Task details: Find how many lines below mention "split". Nothing but the number is needed.

Given entries:
Lemma audioLoadClip_rollback_witness :
  fails_at truncated fresh_clip "truncated.wav" 1 2 0x3000 Read_clip_file /\
  let r := audioLoadClip truncated fresh_clip "truncated.wav" fresh_world in
  fst (value r) = AUDIO_FAILURE /\
  handle_acquisitions (events r) = [Buffer 1; Voice 2; File 0x3000] /\
  handle_releases (events r) = [File 0x3000; Voice 2; Buffer 1].
Proof.
  assert (H : fails_at truncated fresh_clip "truncated.wav" 1 2 0x3000
                Read_clip_file)
    by (vm_compute; repeat split; intro; discriminate).
  split; [exact H|].
  exact (audioLoadClip_rollback truncated fresh_clip "truncated.wav"
           1 2 0x3000 Read_clip_file fresh_world H).
Defined.

(** C2: on the truncated file of scenario C (1000 frames declared, 500
    read) [audioLoadClip] fails and releases the file, the voice and the
    buffer, but it never calls [free]: the 8000-byte block that [calloc]
    returned is still allocated when the call returns. *)
Theorem truncated_read_leaks_temp_buffer :
  let r := audioLoadClip truncated fresh_clip "truncated.wav" fresh_world in
  fst (value r) = AUDIO_FAILURE /\
  handle_releases (events r) = [File 0x3000; Voice 2; Buffer 1] /\
  calloc_bytes (events r) = [8000] /\
  freed (events r) = [] /\
  heap (world r) !! 0x4000 = Some 8000.
Proof. vm_compute. repeat split. Qed.

(** C3: a 24-bit PCM file, for which the mapping table has no tag, is not
    rejected: [audioLoadClip] returns [AUDIO_SUCCESS] and the clip keeps the
    format tag it held before the call. *)
Theorem pcm24_is_not_rejected :
  let r := audioLoadClip pcm24 reused_clip "pcm24.wav" fresh_world in
  header_bit_depth (snd (env_sf_open pcm24 "pcm24.wav")) = Some 24 /\
  spec_format_table 24 1 = None /\
  fst (value r) = AUDIO_SUCCESS /\
  format (snd (value r)) = format reused_clip.
Proof. vm_compute. repeat split. Qed.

Written answer: 4